Stored items:
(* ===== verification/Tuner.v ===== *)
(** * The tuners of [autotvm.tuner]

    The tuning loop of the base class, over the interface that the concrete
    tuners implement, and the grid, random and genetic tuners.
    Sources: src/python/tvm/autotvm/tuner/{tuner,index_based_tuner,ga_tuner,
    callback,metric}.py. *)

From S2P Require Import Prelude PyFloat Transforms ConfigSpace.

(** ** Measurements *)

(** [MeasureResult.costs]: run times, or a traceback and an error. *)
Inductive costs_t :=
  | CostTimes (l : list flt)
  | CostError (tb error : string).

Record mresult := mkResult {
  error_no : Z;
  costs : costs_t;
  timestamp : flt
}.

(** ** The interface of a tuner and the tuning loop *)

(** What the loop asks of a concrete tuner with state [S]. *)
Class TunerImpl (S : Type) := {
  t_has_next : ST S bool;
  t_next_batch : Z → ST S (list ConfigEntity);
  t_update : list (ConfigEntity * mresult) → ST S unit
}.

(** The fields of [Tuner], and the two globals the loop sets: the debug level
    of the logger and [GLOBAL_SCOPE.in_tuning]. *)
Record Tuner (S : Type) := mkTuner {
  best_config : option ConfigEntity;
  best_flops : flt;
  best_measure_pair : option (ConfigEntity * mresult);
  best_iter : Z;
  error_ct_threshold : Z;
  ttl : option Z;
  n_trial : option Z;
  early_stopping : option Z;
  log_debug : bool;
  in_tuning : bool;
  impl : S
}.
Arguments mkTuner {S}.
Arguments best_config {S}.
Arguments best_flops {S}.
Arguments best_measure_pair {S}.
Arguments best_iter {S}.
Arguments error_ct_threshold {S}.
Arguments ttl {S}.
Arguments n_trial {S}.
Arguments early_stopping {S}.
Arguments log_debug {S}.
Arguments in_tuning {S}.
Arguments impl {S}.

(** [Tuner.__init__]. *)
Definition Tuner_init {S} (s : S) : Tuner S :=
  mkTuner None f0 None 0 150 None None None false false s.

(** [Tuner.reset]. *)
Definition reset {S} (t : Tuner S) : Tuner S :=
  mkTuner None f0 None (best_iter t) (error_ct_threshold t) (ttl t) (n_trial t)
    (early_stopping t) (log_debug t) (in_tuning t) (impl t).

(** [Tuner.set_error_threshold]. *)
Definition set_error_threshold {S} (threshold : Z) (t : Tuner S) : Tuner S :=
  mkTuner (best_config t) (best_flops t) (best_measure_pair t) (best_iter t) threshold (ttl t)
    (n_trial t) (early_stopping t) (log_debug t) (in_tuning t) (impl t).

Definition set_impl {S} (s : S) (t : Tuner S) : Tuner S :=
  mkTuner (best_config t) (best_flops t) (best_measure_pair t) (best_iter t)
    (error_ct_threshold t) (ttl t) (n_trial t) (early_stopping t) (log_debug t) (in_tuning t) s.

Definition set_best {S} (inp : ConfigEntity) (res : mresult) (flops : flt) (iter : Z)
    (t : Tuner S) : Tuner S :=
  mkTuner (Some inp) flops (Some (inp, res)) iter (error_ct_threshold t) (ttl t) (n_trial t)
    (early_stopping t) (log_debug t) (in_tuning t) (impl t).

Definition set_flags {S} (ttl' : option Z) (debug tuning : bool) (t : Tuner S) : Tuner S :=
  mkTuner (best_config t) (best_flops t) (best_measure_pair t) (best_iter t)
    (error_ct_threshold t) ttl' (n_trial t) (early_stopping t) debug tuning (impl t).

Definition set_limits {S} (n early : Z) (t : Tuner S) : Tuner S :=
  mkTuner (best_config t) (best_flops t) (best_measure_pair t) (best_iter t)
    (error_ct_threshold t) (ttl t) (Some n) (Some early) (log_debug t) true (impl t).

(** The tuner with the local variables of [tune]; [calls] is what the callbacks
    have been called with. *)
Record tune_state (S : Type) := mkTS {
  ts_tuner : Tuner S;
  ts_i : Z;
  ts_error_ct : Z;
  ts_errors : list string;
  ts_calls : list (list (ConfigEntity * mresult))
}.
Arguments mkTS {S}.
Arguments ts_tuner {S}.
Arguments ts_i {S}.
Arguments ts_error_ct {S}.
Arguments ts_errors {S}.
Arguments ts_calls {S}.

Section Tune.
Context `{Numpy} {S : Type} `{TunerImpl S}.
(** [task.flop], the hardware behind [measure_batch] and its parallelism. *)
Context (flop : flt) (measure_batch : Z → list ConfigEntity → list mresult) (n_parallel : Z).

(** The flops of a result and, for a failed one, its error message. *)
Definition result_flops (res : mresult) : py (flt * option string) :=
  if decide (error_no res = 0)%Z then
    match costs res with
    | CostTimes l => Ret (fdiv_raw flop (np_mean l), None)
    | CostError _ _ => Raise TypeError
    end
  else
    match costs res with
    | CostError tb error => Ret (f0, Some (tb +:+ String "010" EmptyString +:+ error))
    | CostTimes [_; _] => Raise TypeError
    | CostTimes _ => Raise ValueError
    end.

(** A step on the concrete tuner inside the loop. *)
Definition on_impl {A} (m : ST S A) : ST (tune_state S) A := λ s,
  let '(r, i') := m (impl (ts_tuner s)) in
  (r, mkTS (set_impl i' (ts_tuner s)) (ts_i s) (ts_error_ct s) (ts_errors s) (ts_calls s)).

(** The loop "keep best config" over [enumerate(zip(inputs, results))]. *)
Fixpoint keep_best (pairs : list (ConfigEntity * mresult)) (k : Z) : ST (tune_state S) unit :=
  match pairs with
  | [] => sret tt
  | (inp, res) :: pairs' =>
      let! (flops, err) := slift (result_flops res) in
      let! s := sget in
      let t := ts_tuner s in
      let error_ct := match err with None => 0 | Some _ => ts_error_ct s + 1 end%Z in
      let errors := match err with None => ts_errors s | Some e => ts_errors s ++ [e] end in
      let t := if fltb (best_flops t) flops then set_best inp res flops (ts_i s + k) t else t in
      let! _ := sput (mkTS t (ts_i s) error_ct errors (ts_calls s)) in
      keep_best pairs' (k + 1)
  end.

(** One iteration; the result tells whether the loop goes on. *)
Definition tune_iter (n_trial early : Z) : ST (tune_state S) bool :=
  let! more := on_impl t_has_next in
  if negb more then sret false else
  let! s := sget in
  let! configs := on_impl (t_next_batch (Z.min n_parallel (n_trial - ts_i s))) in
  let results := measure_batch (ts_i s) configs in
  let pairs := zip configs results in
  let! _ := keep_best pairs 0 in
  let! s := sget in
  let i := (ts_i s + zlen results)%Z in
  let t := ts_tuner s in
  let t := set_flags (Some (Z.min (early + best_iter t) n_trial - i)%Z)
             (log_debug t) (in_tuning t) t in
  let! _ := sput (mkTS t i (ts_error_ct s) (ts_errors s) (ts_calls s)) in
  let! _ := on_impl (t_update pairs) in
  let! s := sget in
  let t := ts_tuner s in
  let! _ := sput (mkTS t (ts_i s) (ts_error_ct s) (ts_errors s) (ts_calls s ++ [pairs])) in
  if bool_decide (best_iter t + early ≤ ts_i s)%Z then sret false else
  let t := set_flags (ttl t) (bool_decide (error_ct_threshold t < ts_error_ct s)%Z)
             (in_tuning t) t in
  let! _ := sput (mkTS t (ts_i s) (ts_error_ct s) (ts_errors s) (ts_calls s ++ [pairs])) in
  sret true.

==

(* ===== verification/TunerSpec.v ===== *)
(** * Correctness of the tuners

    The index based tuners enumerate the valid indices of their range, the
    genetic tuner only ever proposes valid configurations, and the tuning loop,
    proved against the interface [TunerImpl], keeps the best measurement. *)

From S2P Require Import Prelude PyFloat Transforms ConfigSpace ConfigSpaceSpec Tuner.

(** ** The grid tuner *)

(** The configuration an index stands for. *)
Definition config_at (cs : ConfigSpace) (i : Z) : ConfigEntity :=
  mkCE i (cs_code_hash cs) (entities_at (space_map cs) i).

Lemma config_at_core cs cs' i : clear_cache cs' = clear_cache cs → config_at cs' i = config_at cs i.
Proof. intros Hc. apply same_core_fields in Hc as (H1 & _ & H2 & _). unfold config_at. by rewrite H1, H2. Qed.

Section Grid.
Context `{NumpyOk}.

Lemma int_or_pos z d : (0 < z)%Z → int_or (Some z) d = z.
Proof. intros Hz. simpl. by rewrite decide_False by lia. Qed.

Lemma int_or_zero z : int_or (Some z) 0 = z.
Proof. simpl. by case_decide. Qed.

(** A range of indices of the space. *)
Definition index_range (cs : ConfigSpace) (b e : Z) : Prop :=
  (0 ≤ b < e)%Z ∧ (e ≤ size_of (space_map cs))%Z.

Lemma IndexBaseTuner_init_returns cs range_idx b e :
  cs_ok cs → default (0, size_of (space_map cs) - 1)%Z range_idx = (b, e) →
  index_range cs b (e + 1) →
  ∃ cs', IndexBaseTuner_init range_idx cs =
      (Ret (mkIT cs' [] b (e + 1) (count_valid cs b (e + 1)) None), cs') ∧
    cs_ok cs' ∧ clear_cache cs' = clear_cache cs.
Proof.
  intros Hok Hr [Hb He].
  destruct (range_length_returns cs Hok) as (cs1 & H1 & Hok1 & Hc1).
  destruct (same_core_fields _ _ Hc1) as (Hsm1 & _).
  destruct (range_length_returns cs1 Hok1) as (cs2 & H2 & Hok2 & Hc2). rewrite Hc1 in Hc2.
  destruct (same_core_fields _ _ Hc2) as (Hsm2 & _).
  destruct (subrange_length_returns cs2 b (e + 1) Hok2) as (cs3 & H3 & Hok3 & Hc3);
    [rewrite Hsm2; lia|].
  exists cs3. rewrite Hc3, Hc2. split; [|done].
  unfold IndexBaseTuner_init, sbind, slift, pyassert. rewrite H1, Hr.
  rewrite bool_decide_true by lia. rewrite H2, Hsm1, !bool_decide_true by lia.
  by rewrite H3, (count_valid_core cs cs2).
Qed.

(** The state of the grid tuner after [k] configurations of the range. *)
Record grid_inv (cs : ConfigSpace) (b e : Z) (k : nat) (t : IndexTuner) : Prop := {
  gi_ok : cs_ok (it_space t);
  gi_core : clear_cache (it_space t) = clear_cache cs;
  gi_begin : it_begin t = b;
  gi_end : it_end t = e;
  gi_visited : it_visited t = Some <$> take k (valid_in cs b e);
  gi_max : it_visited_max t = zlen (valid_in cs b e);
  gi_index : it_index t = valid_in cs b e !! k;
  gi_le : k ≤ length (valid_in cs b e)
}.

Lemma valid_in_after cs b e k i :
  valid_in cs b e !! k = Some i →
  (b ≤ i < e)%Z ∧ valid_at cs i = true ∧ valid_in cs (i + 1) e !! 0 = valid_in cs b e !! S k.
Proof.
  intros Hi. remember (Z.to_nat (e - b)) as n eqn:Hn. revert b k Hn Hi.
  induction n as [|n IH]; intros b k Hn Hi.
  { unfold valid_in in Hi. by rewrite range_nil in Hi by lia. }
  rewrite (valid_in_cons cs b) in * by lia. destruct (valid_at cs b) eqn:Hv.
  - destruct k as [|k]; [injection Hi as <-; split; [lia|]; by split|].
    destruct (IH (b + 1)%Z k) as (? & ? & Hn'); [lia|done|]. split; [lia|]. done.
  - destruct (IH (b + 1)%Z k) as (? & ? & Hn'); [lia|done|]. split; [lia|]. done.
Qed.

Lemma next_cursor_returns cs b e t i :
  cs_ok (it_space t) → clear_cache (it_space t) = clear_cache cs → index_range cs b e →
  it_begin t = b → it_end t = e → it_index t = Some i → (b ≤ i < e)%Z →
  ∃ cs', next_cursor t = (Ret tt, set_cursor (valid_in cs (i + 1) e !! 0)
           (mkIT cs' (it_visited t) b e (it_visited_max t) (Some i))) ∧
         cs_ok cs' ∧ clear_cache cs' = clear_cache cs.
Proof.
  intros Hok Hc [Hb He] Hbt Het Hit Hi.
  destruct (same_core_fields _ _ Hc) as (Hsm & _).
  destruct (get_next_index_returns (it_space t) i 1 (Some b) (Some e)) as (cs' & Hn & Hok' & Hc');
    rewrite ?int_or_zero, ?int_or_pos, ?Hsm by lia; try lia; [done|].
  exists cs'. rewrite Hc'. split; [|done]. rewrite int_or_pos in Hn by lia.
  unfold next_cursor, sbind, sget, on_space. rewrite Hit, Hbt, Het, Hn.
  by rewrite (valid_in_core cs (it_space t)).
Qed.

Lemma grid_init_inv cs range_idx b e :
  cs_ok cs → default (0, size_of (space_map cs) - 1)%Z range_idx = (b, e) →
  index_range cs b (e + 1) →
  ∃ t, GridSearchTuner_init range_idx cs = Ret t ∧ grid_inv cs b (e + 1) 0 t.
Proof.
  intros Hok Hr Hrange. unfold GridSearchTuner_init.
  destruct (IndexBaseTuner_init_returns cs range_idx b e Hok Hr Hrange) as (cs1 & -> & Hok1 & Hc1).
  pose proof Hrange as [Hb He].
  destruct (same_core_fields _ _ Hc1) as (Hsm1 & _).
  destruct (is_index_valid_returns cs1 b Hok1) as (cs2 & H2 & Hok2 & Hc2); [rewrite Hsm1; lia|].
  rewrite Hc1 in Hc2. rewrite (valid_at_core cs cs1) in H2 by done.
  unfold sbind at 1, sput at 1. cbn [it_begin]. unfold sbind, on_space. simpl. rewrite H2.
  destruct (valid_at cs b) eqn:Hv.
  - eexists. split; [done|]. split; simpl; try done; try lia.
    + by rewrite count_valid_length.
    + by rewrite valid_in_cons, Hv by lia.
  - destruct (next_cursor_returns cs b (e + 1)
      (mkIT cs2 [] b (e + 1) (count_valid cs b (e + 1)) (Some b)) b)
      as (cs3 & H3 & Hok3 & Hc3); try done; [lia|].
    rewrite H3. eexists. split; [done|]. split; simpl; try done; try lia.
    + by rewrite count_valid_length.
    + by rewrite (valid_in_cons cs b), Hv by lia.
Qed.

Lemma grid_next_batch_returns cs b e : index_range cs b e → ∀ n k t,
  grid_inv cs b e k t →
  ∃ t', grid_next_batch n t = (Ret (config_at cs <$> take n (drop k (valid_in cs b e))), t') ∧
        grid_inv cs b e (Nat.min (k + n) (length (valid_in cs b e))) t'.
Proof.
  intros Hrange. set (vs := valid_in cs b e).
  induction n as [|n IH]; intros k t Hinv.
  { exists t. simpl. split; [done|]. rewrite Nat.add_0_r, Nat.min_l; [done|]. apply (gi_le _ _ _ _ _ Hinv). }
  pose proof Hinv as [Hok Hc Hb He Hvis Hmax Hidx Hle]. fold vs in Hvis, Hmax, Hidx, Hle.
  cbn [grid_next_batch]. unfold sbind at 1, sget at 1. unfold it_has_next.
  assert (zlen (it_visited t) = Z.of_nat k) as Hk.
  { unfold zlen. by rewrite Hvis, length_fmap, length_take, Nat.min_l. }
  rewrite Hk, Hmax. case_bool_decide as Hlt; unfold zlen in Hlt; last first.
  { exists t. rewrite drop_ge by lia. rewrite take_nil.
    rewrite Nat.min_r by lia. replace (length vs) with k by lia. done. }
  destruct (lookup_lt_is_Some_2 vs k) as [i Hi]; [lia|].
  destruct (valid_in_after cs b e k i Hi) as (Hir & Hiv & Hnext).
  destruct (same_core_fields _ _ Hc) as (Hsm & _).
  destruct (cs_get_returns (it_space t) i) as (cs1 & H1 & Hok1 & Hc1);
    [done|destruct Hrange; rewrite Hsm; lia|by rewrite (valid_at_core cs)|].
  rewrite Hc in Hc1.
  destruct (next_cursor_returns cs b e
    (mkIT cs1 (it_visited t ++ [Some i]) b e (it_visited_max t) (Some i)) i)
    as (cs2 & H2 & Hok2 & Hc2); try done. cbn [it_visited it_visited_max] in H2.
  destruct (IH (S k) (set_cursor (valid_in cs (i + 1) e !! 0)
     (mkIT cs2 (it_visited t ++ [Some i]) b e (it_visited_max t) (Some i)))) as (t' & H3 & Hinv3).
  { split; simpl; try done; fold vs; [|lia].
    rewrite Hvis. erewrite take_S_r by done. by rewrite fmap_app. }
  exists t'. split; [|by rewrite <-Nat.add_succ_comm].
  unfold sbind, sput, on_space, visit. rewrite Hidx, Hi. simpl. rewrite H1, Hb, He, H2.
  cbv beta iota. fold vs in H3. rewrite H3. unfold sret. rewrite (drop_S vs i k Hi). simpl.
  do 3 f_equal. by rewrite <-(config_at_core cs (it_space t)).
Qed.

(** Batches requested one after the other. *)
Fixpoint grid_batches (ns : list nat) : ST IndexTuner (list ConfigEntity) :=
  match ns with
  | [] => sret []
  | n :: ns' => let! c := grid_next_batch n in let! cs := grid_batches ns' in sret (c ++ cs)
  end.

--

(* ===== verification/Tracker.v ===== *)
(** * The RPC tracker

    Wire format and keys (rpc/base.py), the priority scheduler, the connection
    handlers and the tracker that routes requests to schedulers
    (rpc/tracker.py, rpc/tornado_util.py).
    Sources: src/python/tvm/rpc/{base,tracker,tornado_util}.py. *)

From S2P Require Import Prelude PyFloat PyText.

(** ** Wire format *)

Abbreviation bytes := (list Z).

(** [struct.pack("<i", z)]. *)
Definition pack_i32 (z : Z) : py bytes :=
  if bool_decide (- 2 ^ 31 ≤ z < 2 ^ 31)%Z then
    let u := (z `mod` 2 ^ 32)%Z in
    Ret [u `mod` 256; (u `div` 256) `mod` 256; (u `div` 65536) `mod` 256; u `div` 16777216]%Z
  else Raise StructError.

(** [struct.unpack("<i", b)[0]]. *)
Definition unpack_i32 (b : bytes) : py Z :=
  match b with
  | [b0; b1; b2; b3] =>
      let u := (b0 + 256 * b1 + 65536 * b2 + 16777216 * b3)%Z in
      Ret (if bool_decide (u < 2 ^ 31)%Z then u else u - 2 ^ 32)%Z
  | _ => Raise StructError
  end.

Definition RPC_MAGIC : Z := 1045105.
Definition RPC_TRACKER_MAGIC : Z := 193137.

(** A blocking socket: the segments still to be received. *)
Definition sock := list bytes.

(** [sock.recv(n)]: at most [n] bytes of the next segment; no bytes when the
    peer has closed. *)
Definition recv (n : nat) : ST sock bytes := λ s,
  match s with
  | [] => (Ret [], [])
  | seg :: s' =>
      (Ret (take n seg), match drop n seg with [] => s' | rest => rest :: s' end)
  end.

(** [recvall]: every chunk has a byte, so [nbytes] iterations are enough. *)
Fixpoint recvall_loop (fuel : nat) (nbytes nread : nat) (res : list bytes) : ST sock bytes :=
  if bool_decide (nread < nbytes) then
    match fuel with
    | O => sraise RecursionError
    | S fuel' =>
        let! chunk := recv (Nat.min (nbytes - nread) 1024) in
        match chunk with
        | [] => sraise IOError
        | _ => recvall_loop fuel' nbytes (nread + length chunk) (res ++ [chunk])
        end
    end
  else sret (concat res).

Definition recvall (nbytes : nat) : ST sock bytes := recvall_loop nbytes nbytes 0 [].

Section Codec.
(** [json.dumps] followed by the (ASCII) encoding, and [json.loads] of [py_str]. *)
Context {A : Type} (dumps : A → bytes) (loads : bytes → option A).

**What is expected**
Look over the entries above and say how many lines contain "Lemma"; give only the number.

**Solution for this problem**
8